(** X29.  A player who has just been linked passes verification: after a
    successful [linkDiscordAccount] for the code of a flow, a
    [verifyConnection] for the Minecraft UUID of that flow succeeds,
    provided the secret is right, the datastore is reachable, the refresh
    token that the link stored is not empty and is accepted, and the user
    is still in the guild. *)
Theorem linked_player_verifies env out params d v d1 out2 secret state flow
  token token2 guilds :
  constraints d ->
  linkDiscordAccount env out params d = (ResultOk v, d1) ->
  decodeOAuthState out (lp_state params) = Some state ->
  In flow (rows (verificationFlows d)) ->
  linkingCode flow = st_linkingCode state ->
  tokenWithCode out (lp_code params) = ResultOk token ->
  refreshToken token <> ""%string ->
  compare env secret = true ->
  (forall call, outage out2 call = false) ->
  tokenWithRefreshToken out2 (refreshToken token) = ResultOk token2 ->
  userGuildsData out2 (accessToken token2) = ResultOk guilds ->
  isMember env guilds = true ->
  fst (verifyConnection env out2
         {| vp_minecraftUUID := vf_minecraftUUID flow;
            vp_sharedSecret := secret |} d1)
  = ResultOk tt.
Proof.
  intros Hc Hrun Hstate Hflow Hcode Htoken Hnonempty Hsecret Hup Hrefresh
    Hguilds Hmember.
  pose proof (constraints_after_link env out params d Hc) as Hc1.
  rewrite Hrun in Hc1. simpl in Hc1.
  destruct (linkDiscordAccount_rows _ _ _ _ _ _ Hrun)
    as (state0 & flow0 & token0 & discordUser & guilds0 & dr & mr & cn
        & Hstate0 & Hflow0 & Htoken0 & _ & _ & _ & _ & Hdr & _ & Hdtok
        & Hmr & Hmuuid & Hcn & Hcdid & Hcmid & _ & _).
  rewrite Hstate in Hstate0. injection Hstate0 as <-.
  rewrite Htoken in Htoken0. injection Htoken0 as <-.
  apply find_some_In in Hflow0 as [Hin0 Hsel0].
  apply andb_true_iff in Hsel0 as [Hcode0 _]. apply String.eqb_eq in Hcode0.
  assert (flow0 = flow) as ->.
  { apply (unique_key_row linkingCode (rows (verificationFlows d)));
      auto using vf_unique_code. congruence. }
  unfold verifyConnection, tryCatch. simpl vp_sharedSecret.
  rewrite Hsecret, !Hup. simpl negb. cbv iota.
  unfold selectMinecraftUserByUUID, selectConnectionByMinecraftUser,
    selectDiscordUserById, query, getRow. simpl vp_minecraftUUID.
  rewrite (find_unique_key mu_minecraftUUID _ _ mr); auto using mu_unique_uuid.
  2: { by apply String.eqb_eq. }
  2: { intros y _ Hy. apply String.eqb_eq in Hy. congruence. }
  rewrite (find_unique_key minecraftUserID _ _ cn); auto using cn_unique_minecraft.
  2: { by apply Z.eqb_eq. }
  2: { intros y _ Hy. apply Z.eqb_eq in Hy. congruence. }
  rewrite (find_unique_key du_id _ _ dr); auto using du_pk.
  2: { apply Z.eqb_eq. by symmetry. }
  2: { intros y _ Hy. apply Z.eqb_eq in Hy. congruence. }
  rewrite Hdtok.
  destruct (refreshToken token) as [|ch rest] eqn:Hstored; [done |].
  rewrite Hrefresh. unfold updateRefreshToken, exec.
  rewrite Hguilds, Hmember. reflexivity.
Qed.
(** C1, as amended.  On a non-empty timeline in ascending order of
    time, with an oracle that works exactly when the cutoff is before
    the publish time of the culprit, the loop ends with
    [badAfterIndex = goodBeforeIndex] and the driver reports the last
    event of the timeline published at the culprit's publish time.
    That event is the culprit itself when every later event was
    published strictly later. *)
Theorem bisect_reports_last_at_culprit_time
    (probe : nat -> Z -> option bool)
    (timeline : list Driver.TimelineEvent) (c : Z)
    (culprit : Driver.TimelineEvent) :
  Driver.sortedByTime timeline = true ->
  Driver.item timeline c = Some culprit ->
  (forall n cutoff, probe n cutoff = Some (cutoff <? Driver.time culprit)) ->
  exists j badEvent,
    Driver.searchLoop probe (List.length timeline) 0 timeline 0
      (Z.of_nat (List.length timeline) - 1) = Driver.Exited j j /\
    Driver.item timeline j = Some badEvent /\
    Driver.bisect probe (List.length timeline) timeline = Driver.Culprit badEvent /\
    Driver.time badEvent = Driver.time culprit /\
    c <= j /\
    (forall i e, j < i -> Driver.item timeline i = Some e ->
                 Driver.time culprit < Driver.time e) /\
    ((forall i e, c < i -> Driver.item timeline i = Some e ->
                  Driver.time culprit < Driver.time e) ->
     j = c /\ badEvent = culprit).
Proof.
  intros Hs Hc Hp.
  pose proof (item_range _ _ _ Hc) as Rc.
  destruct (item_Some timeline 0 ltac:(lia)) as (e0 & He0).
  destruct (searchLoop_culprit probe timeline (Driver.time culprit) Hs Hp
              (List.length timeline) 0%nat 0
              (Z.of_nat (List.length timeline) - 1))
    as (j & ej & Hloop & Hj & Hej & Hle & Hup); try lia.
  { exists e0. split; [exact He0|].
    apply (sorted_item timeline Hs 0 c); [lia|assumption|assumption]. }
  { intros i e Hi He. apply item_range in He. lia. }
  assert (Hcj : c <= j).
  { destruct (Z_le_gt_dec c j) as [|Hgt]; [assumption|].
    pose proof (Hup c culprit ltac:(lia) Hc). lia. }
  pose proof (sorted_item timeline Hs c j culprit ej Hcj Hc Hej) as Hge.
  exists j, ej. split; [exact Hloop|]. split; [exact Hej|]. split.
  { unfold Driver.bisect. destruct timeline as [|x xs]; [simpl in Rc; lia|].
    rewrite Hloop, Hej. reflexivity. }
  split; [lia|]. split; [exact Hcj|]. split; [exact Hup|].
  intros Hlater.
  assert (j = c).
  { destruct (Z.eq_dec j c) as [|Hne]; [assumption|].
    pose proof (Hlater j ej ltac:(lia) Hej). lia. }
  subst j. split; [reflexivity|]. congruence.
Qed.
(** The offsets obtained in range, over all threads. *)
Lemma claimed_offsets_spec (thread_count : nat) (schedule : list nat)
    (a : Aggregation) :
  (N.of_nat (length dump_files) + 7 + 7 * N.of_nat thread_count
   <= size_t_modulus)%N →
  run_threads world fmt dump_files exported_headers
    (start_aggregation thread_count) schedule = Some a →
  NoDup (concat (claimed <$> threads a))
  ∧ (∀ i, i ∈ concat (claimed <$> threads a) →
       (i < N.of_nat (length dump_files))%N
       ∧ ∃ j : nat, i = (kSourcesPerBatchThread * N.of_nat j)%N)
  ∧ (0 < thread_count → all_finished a = true →
     concat (claimed <$> threads a) ≡ₚ offsets (batch_count (length dump_files)))
  ∧ Forall (λ t, decoded t = flat_map (reads_at dump_files) (claimed t))
      (threads a).
Proof.
  intros Hfit Hrun.
  pose proof (run_threads_length _ _ _ _ _ _ _ Hrun) as Hlen.
  cbn in Hlen. rewrite length_replicate in Hlen.
  apply claims_invariant_run in Hrun as [_ (m & Hcnt & Hperm & Hleft) Hdec];
    [|by cbn; rewrite length_replicate|apply claims_invariant_start].
  split; [rewrite Hperm; apply offsets_NoDup|].
  split; [|split; [|done]].
  - intros i Hi. rewrite Hperm in Hi. unfold offsets in Hi.
    apply list_elem_of_fmap in Hi as (j & -> & Hj). apply elem_of_seq in Hj.
    split; [|by exists j].
    assert (j < batch_count (length dump_files)) as Hjb by lia.
    unfold batch_count, kSourcesPerBatchThread in *.
    assert (N.of_nat (S j) <= (N.of_nat (length dump_files) + 6) / 7)%N as Hq by lia.
    pose proof (N.Div0.mul_div_le (N.of_nat (length dump_files) + 6) 7). lia.
  - intros Hpos Hfin. rewrite Hperm.
    rewrite Nat.min_r; [done|]. apply Hleft.
    apply all_finished_spec in Hfin.
    destruct (threads a) as [|t ts]; [cbn in Hlen; lia|].
    apply Forall_cons in Hfin as [Hs _]. left. by rewrite Hs.
Qed.
(* ===== verification/_CoqProject ===== *)
-Q . S2P
Prelude.v
Slither.v
DiGraph.v
ContractInfo.v
SendFunctions.v
CallGraph.v
Analyze.v
Debug.v
Num.v
Tensor.v
MYGNN.v
GAL.v
GALOrder.v
Glorot.v
Classifier.v
Evaluate.v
++++++
### ASSIGNMENT:
Begin with the line above that has "Driver.searchLoop probe (List.length" and continue through the line that has "NoDup (concat (claimed <$> threads a))", setting each one down exactly. Stop there.

### ANSWER SECTION:
    Driver.searchLoop probe (List.length timeline) 0 timeline 0
      (Z.of_nat (List.length timeline) - 1) = Driver.Exited j j /\
    Driver.item timeline j = Some badEvent /\
    Driver.bisect probe (List.length timeline) timeline = Driver.Culprit badEvent /\
    Driver.time badEvent = Driver.time culprit /\
    c <= j /\
    (forall i e, j < i -> Driver.item timeline i = Some e ->
                 Driver.time culprit < Driver.time e) /\
    ((forall i e, c < i -> Driver.item timeline i = Some e ->
                  Driver.time culprit < Driver.time e) ->
     j = c /\ badEvent = culprit).
Proof.
  intros Hs Hc Hp.
  pose proof (item_range _ _ _ Hc) as Rc.
  destruct (item_Some timeline 0 ltac:(lia)) as (e0 & He0).
  destruct (searchLoop_culprit probe timeline (Driver.time culprit) Hs Hp
              (List.length timeline) 0%nat 0
              (Z.of_nat (List.length timeline) - 1))
    as (j & ej & Hloop & Hj & Hej & Hle & Hup); try lia.
  { exists e0. split; [exact He0|].
    apply (sorted_item timeline Hs 0 c); [lia|assumption|assumption]. }
  { intros i e Hi He. apply item_range in He. lia. }
  assert (Hcj : c <= j).
  { destruct (Z_le_gt_dec c j) as [|Hgt]; [assumption|].
    pose proof (Hup c culprit ltac:(lia) Hc). lia. }
  pose proof (sorted_item timeline Hs c j culprit ej Hcj Hc Hej) as Hge.
  exists j, ej. split; [exact Hloop|]. split; [exact Hej|]. split.
  { unfold Driver.bisect. destruct timeline as [|x xs]; [simpl in Rc; lia|].
    rewrite Hloop, Hej. reflexivity. }
  split; [lia|]. split; [exact Hcj|]. split; [exact Hup|].
  intros Hlater.
  assert (j = c).
  { destruct (Z.eq_dec j c) as [|Hne]; [assumption|].
    pose proof (Hlater j ej ltac:(lia) Hej). lia. }
  subst j. split; [reflexivity|]. congruence.
Qed.
(** The offsets obtained in range, over all threads. *)
Lemma claimed_offsets_spec (thread_count : nat) (schedule : list nat)
    (a : Aggregation) :
  (N.of_nat (length dump_files) + 7 + 7 * N.of_nat thread_count
   <= size_t_modulus)%N →
  run_threads world fmt dump_files exported_headers
    (start_aggregation thread_count) schedule = Some a →
  NoDup (concat (claimed <$> threads a))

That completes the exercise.